Hoy me ha tocado madrugar para dedicarme a la albañilería. Nada serio, pero todo un reto para alguien como yo.
Desde niño he sido muy torpe en mis relaciones con lo físico. Mi padre apenas ganaba para pagarme los infinitos pelos de segueta que gastaba en los deberes de Trabajos Manuales. Y los resultados... en fin. Por fortuna la asignatura era de las denominadas "marías" porque sino aún estaría enepitiendo séptimo de E.G.B.
Siempre he envidiado a los manitas. Me recuerdan un poco lo que afirma Martín Amis de los guapos (y que yo, con matices, suscribo): su vida debe ser mucho más confortable. Ya abundaré sobre el tema que si no me voy a dispersar demasiado y uno de mis propósitos en esta página es no hacerlo.
El caso es que con el paso de los años y la ausencia de una asignatura evaluable sobre el asunto decides olvidarte del bricolaje. Al fin, apretar una tuerca, pelar un cable o reparar un motor no son situaciones cotidianas a menos que curres en un taller. Sin embargo, aunque tú olvides el bricolaje, éste nunca te olvida a ti. Y llega el día en que te encuentras cara a cara con el horror... una gotera en el techo del baño, la lavadora que no arranca o una encimera del Ikea.

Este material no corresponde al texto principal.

(* ===== verification/EventStream.v ===== *)
(** * The stream of a session's events (src/src/apipi/common/event_bus.py,
    services/session_events.py, services/sessions.py)

    A replica of the API stores events in transactions; what a transaction stored is
    published once it has committed, one body after the other, by the task that ran it.
    [LocalFanout] puts the bodies into the queues of the replica's streams; from other
    replicas come wakes, which may be lost.  A stream ([iter_session_events]) is a
    generator, cut at its awaits and its yields. *)

From S2P Require Import Prelude PyStd Protocol Db TurnState.
From stdpp Require Import sorting.

Open Scope Z_scope.

(** ** The fan-out within a replica (common/event_bus.py) *)

(** What a queue holds: a wake, the body of a stored event, or a live one. *)
Inductive message : Type :=
| MWake (seq : Z)
| MBody (e : event_row)
| MLive (type : string) (data : list (string * json)).
Definition message_seq (m : message) : option Z :=
  match m with MWake n => Some n | MBody e => Some (e_seq e) | MLive _ _ => None end.
(** `LocalFanout`; the numbers stand for the queue objects. *)
Record fanout : Type := Fanout { fo_subs : gmap uuid (list nat); fo_queues : gmap nat (list message); fo_next : nat }.
Definition new_fanout : fanout := Fanout ∅ ∅ 0.
Definition subscribe (f : fanout) (sid : uuid) : fanout * nat :=
  let q := fo_next f in
  (Fanout (<[sid := default [] (fo_subs f !! sid) ++ [q]]> (fo_subs f)) (<[q := []]> (fo_queues f)) (S q), q).
Fixpoint remove_queue (q : nat) (l : list nat) : list nat :=
  match l with [] => [] | x :: l => if decide (x = q) then l else x :: remove_queue q l end.
Definition unsubscribe (f : fanout) (sid : uuid) (q : nat) : fanout :=
  match fo_subs f !! sid with
  | None => f
  | Some subs =>
      let subs := remove_queue q subs in
      Fanout (if decide (subs = []) then delete sid (fo_subs f) else <[sid := subs]> (fo_subs f)) (fo_queues f) (fo_next f)
  end.
(** `put_nowait` *)
Definition put_message (m : message) (queues : gmap nat (list message)) (q : nat) : gmap nat (list message) :=
  alter (λ l, l ++ [m]) q queues.
(** `_dispatch` *)
Definition dispatch (f : fanout) (sid : uuid) (m : message) : fanout :=
  Fanout (fo_subs f) (foldl (put_message m) (fo_queues f) (default [] (fo_subs f !! sid))) (fo_next f).

(** ** Reading the stored events (store/repo.py) *)

Definition seq_le (a b : event_row) : Prop := e_seq a ≤ e_seq b.
#[global] Instance seq_le_dec a b : Decision (seq_le a b).
Proof. unfold seq_le. apply _. Defined.
Definition list_events (d : db) (tenant sid : uuid) (after_seq : option Z) : list event_row :=
  let found := session_events d tenant sid in
  merge_sort seq_le (match after_seq with Some n => filter (λ e, n < e_seq e) found | None => found end).

(** ** The stream (services/sessions.py) *)

Definition STREAM_END : list string := ["agent.session.failed"]%string.
Definition stream_ended (type : string) : bool := bool_decide (type ∈ STREAM_END).
Inductive yielded : Type :=
| YBody (e : event_row)
| YLive (type : string) (data : list (string * json))
| YPing.
Inductive stream_phase : Type :=
| SmStart                                   (* about to read what is stored *)
| SmReplay (rest : list event_row)
| SmWait                                    (* in `queue.get()` *)
| SmRead (poll : bool)                      (* about to read what is new; [poll]: after a timeout *)
| SmNew (poll : bool) (rest : list event_row)
| SmPing                                    (* a ping is due *)
| SmEnded.
Record stream : Type := Stream {
  sm_tenant : uuid; sm_session : uuid; sm_after : option Z; sm_ping : bool; sm_interval : Z;
  sm_queue : nat; sm_last : Z; sm_ping_at : Z; sm_phase : stream_phase; sm_out : list yielded
}.
Definition set_phase (s : stream) (ph : stream_phase) : stream :=
  Stream (sm_tenant s) (sm_session s) (sm_after s) (sm_ping s) (sm_interval s) (sm_queue s) (sm_last s) (sm_ping_at s) ph (sm_out s).
Definition set_last (s : stream) (last : Z) : stream :=
  Stream (sm_tenant s) (sm_session s) (sm_after s) (sm_ping s) (sm_interval s) (sm_queue s) last (sm_ping_at s) (sm_phase s) (sm_out s).
Definition set_ping_at (s : stream) (t : Z) : stream :=
  Stream (sm_tenant s) (sm_session s) (sm_after s) (sm_ping s) (sm_interval s) (sm_queue s) (sm_last s) t (sm_phase s) (sm_out s).
Definition add_out (s : stream) (y : yielded) : stream :=
  Stream (sm_tenant s) (sm_session s) (sm_after s) (sm_ping s) (sm_interval s) (sm_queue s) (sm_last s) (sm_ping_at s) (sm_phase s) (sm_out s ++ [y]).
Definition PING_AFTER : Z := 15000.
(** Up to the first read; [interval], in milliseconds, is that of the fallback poll. *)
Definition stream_open (f : fanout) (tenant sid : uuid) (after_seq : option Z) (ping : bool) (interval : Z) : fanout * stream :=
  let '(f, q) := subscribe f sid in
  (f, Stream tenant sid after_seq ping (Z.max interval 10) q (default 0 after_seq) 0 SmStart []).
(** `last = event.seq`, the yield, and the check of its end. *)
Definition yield_event (f : fanout) (s : stream) (e : event_row) (next : stream_phase) : fanout * stream :=
  let s := add_out (set_last s (e_seq e)) (YBody e) in
  if stream_ended (e_type e) then (unsubscribe f (sm_session s) (sm_queue s), set_phase s SmEnded)
  else (f, set_phase s next).
(** The end of the loop over what a read returned. *)
Definition after_read (s : stream) (poll : bool) : stream :=
  if poll then
    let at_ := sm_ping_at s + sm_interval s in
    if sm_ping s && (PING_AFTER <=? at_) then set_phase (set_ping_at s 0) SmPing
    else set_phase (set_ping_at s at_) SmWait
  else set_phase (set_ping_at s 0) SmWait.
(** What `queue.get()` returned. *)
Definition take_message (f : fanout) (s : stream) (m : message) : fanout * stream :=
  match m with
  | MWake n => if n <=? sm_last s then (f, s) else (f, set_phase s (SmRead false))
  | MLive type data => (f, add_out (set_ping_at s 0) (YLive type data))
  | MBody e => if e_seq e <=? sm_last s then (f, set_ping_at s 0) else yield_event f (set_ping_at s 0) e SmWait
  end.
Inductive stream_op : Set := SoGo | SoTimeout | SoClose.
#[global] Instance stream_op_eq_dec : EqDecision stream_op.
Proof. solve_decision. Defined.
(** One step of the generator; [None]: it cannot happen now. *)
Definition stream_step (d : db) (f : fanout) (s : stream) (op : stream_op) : option (fanout * stream) :=
  match op, sm_phase s with
  | _, SmEnded => None
  | SoClose, _ => Some (unsubscribe f (sm_session s) (sm_queue s), set_phase s SmEnded)
  | SoTimeout, SmWait =>
      match fo_queues f !! sm_queue s with Some (_ :: _) => None | _ => Some (f, set_phase s (SmRead true)) end
  | SoTimeout, _ => None
  | SoGo, SmStart => Some (f, set_phase s (SmReplay (list_events d (sm_tenant s) (sm_session s) (sm_after s))))
  | SoGo, SmReplay (e :: rest) => Some (yield_event f s e (SmReplay rest))
  | SoGo, SmReplay [] => Some (f, set_phase s SmWait)
  | SoGo, SmWait =>
      match fo_queues f !! sm_queue s with
      | Some (m :: rest) =>
          Some (take_message (Fanout (fo_subs f) (<[sm_queue s := rest]> (fo_queues f)) (fo_next f)) s m)
      | _ => None
      end
  | SoGo, SmRead poll =>
      Some (f, set_phase s (SmNew poll (list_events d (sm_tenant s) (sm_session s) (Some (sm_last s)))))
  | SoGo, SmNew poll (e :: rest) => Some (yield_event f s e (SmNew poll rest))
  | SoGo, SmNew poll [] => Some (f, after_read s poll)
  | SoGo, SmPing => Some (f, add_out (set_phase s SmWait) YPing)
  end.

(** ** A replica with its streams *)

(** [bs_publishers]: the tasks that still have bodies to publish, after their commits. *)
Record replica : Type := Replica {
  bs_db : db; bs_fan : fanout; bs_streams : gmap nat stream; bs_publishers : gmap nat (list event_row)
}.
Definition with_fan (r : replica) (f : fanout) : replica := Replica (bs_db r) f (bs_streams r) (bs_publishers r).
Definition set_stream (r : replica) (f : fanout) (i : nat) (s : stream) : replica :=
  Replica (bs_db r) f (<[i := s]> (bs_streams r)) (bs_publishers r).

(** The events a transaction stores, of one session or several, with what it publishes. *)
Fixpoint persist_all (owner : uuid → uuid) (d : db) (now : Z) (l : list (uuid * uuid * string * list (string * json)))
    : res exn (db * list publication) :=
  match l with
  | [] => Ok (d, [])
  | (sid, eid, type, data) :: l =>
      '(d, p1) ← persist_event d now eid (owner sid) sid type data;
      '(d, p2) ← persist_all owner d now l;
      Ok (d, p1 ++ p2)
  end.
Definition stored_of (l : list publication) : list event_row :=
  omap (λ p, match p with PubStored e => Some e | PubLive _ _ _ => None end) l.

(** [owner]: the tenant of each session. *)
Inductive replica_step (owner : uuid → uuid) : replica → replica → Prop :=
| RsOpen r i sid after ping interval f s :
    bs_streams r !! i = None → stream_open (bs_fan r) (owner sid) sid after ping interval = (f, s) →
    replica_step owner r (set_stream r f i s)
| RsStream r i s op f s' :
    bs_streams r !! i = Some s → stream_step (bs_db r) (bs_fan r) s op = Some (f, s') →
    replica_step owner r (set_stream r f i s')
| RsCommit r now l d pubs j :     (* a transaction of this replica *)
    persist_all owner (bs_db r) now l = Ok (d, pubs) → bs_publishers r !! j = None →
    replica_step owner r (Replica d (bs_fan r) (bs_streams r) (<[j := stored_of pubs]> (bs_publishers r)))
| RsRemote r now l d pubs :       (* a transaction of another replica *)
    persist_all owner (bs_db r) now l = Ok (d, pubs) →
    replica_step owner r (Replica d (bs_fan r) (bs_streams r) (bs_publishers r))
| RsPublish r j e rest :
    bs_publishers r !! j = Some (e :: rest) →
    replica_step owner r (Replica (bs_db r) (dispatch (bs_fan r) (e_session e) (MBody e)) (bs_streams r)
                            (<[j := rest]> (bs_publishers r)))
| RsWake r sid e :                    (* from another replica *)
    e ∈ session_events (bs_db r) (owner sid) sid →
    replica_step owner r (with_fan r (dispatch (bs_fan r) sid (MWake (e_seq e))))
| RsLive r sid type data : replica_step owner r (with_fan r (dispatch (bs_fan r) sid (MLive type data))).
Inductive replica_reach (owner : uuid → uuid) (d : db) : replica → Prop :=
| ReplicaStart : replica_reach owner d (Replica d new_fanout ∅ ∅)
| ReplicaStep r r' : replica_reach owner d r → replica_step owner r r' → replica_reach owner d r'.

(** In order: every transaction is one of this replica, and of the bodies of a session
    that are to be published the oldest is published first. *)
Definition oldest (r : replica) (e : event_row) : Prop :=
  ∀ j l e', bs_publishers r !! j = Some l → e' ∈ l → e_session e' = e_session e → e_seq e ≤ e_seq e'.
Inductive ordered_step (owner : uuid → uuid) : replica → replica → Prop :=
| OsOpen r i sid after ping interval f s :
    bs_streams r !! i = None → stream_open (bs_fan r) (owner sid) sid after ping interval = (f, s) →
    ordered_step owner r (set_stream r f i s)
| OsStream r i s op f s' :
    bs_streams r !! i = Some s → stream_step (bs_db r) (bs_fan r) s op = Some (f, s') →
    ordered_step owner r (set_stream r f i s')
| OsCommit r now l d pubs j :
    persist_all owner (bs_db r) now l = Ok (d, pubs) → bs_publishers r !! j = None →
    ordered_step owner r (Replica d (bs_fan r) (bs_streams r) (<[j := stored_of pubs]> (bs_publishers r)))
| OsPublish r j e rest :
    bs_publishers r !! j = Some (e :: rest) → oldest r e →
    ordered_step owner r (Replica (bs_db r) (dispatch (bs_fan r) (e_session e) (MBody e)) (bs_streams r)
                            (<[j := rest]> (bs_publishers r)))
| OsWake r sid e :
    e ∈ session_events (bs_db r) (owner sid) sid →
    ordered_step owner r (with_fan r (dispatch (bs_fan r) sid (MWake (e_seq e))))
| OsLive r sid type data : ordered_step owner r (with_fan r (dispatch (bs_fan r) sid (MLive type data))).
Inductive ordered_reach (owner : uuid → uuid) (d : db) : replica → Prop :=
| OrderedStart : ordered_reach owner d (Replica d new_fanout ∅ ∅)
| OrderedStep r r' : ordered_reach owner d r → ordered_step owner r r' → ordered_reach owner d r'.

No me gustan las cosas que no entiendo. Quizás sea esta la razón última de que me hiciera agnóstico. Pero si bien uno puede permitirse el lujo de apartar a dios de su vida, no se puede hacer igual con el cuarto de baño (a menos que uno esté dispuesto a asumir una discriminación mucho más severa que la de los cristianos en sus buenos tiempos). Tampoco me gustan demasiado las dependencias. En fin, podría actuar como mucha gente que a la primera de cambio acude al profesional de turno pero a mí me da mal rollo. Es así: no me agrada la idea de que un tipo entre en mi casa se camele a mi lavadora y la deje como nueva. ¿Verdad que nos resultaría violento llamar a un servicio 24 horas porque nuestra pareja no alcanza el orgasmo? Pues eso. También es claro que uno tampoco puede ser el Da Vinci de la chapuza doméstica; pero confieso que a veces he renunciado durante largas etapas a ciertas comodidades sólo por no rendir mi posición.
Recuerdo una entrevista a Woody Allen en la cual refería su fobia a la naturalaza. Servidor, que tantas y tantas veces ha pensado de las palabras del genio “joder, esto se me tenía que haber ocurrido a mí”, pensé entonces “pues este señor no sabe lo que se pierde”. Y, en la medida de lo posible, no me apetece perderme nada que merezca la pena. Por tal motivo subo en aviones aunque me suden las manos durante el despegue, por eso bailo en los conciertos aunque a veces me muera de vergüenza o por eso hoy he madrugado para reparar las filtraciones de la ducha aunque me cueste hacerlo.
La conclusión me la brinda inesperadamente una publicidad de detergentes, demostrando que, antes y después de Manuel Luque, la sabiduría te asalta dónde menos te lo esperas. “Ensuciarse es bueno” es el aforismo que nos regala la última campaña de Skip, acompañando las imágenes de unos niños que manchan su delantal en clase de pintura. No voy a discutir la dimensión moral del término “bueno” (otro día, que hoy se hace tarde), pero creo que “ensuciarse” es la única manera posible de vivir.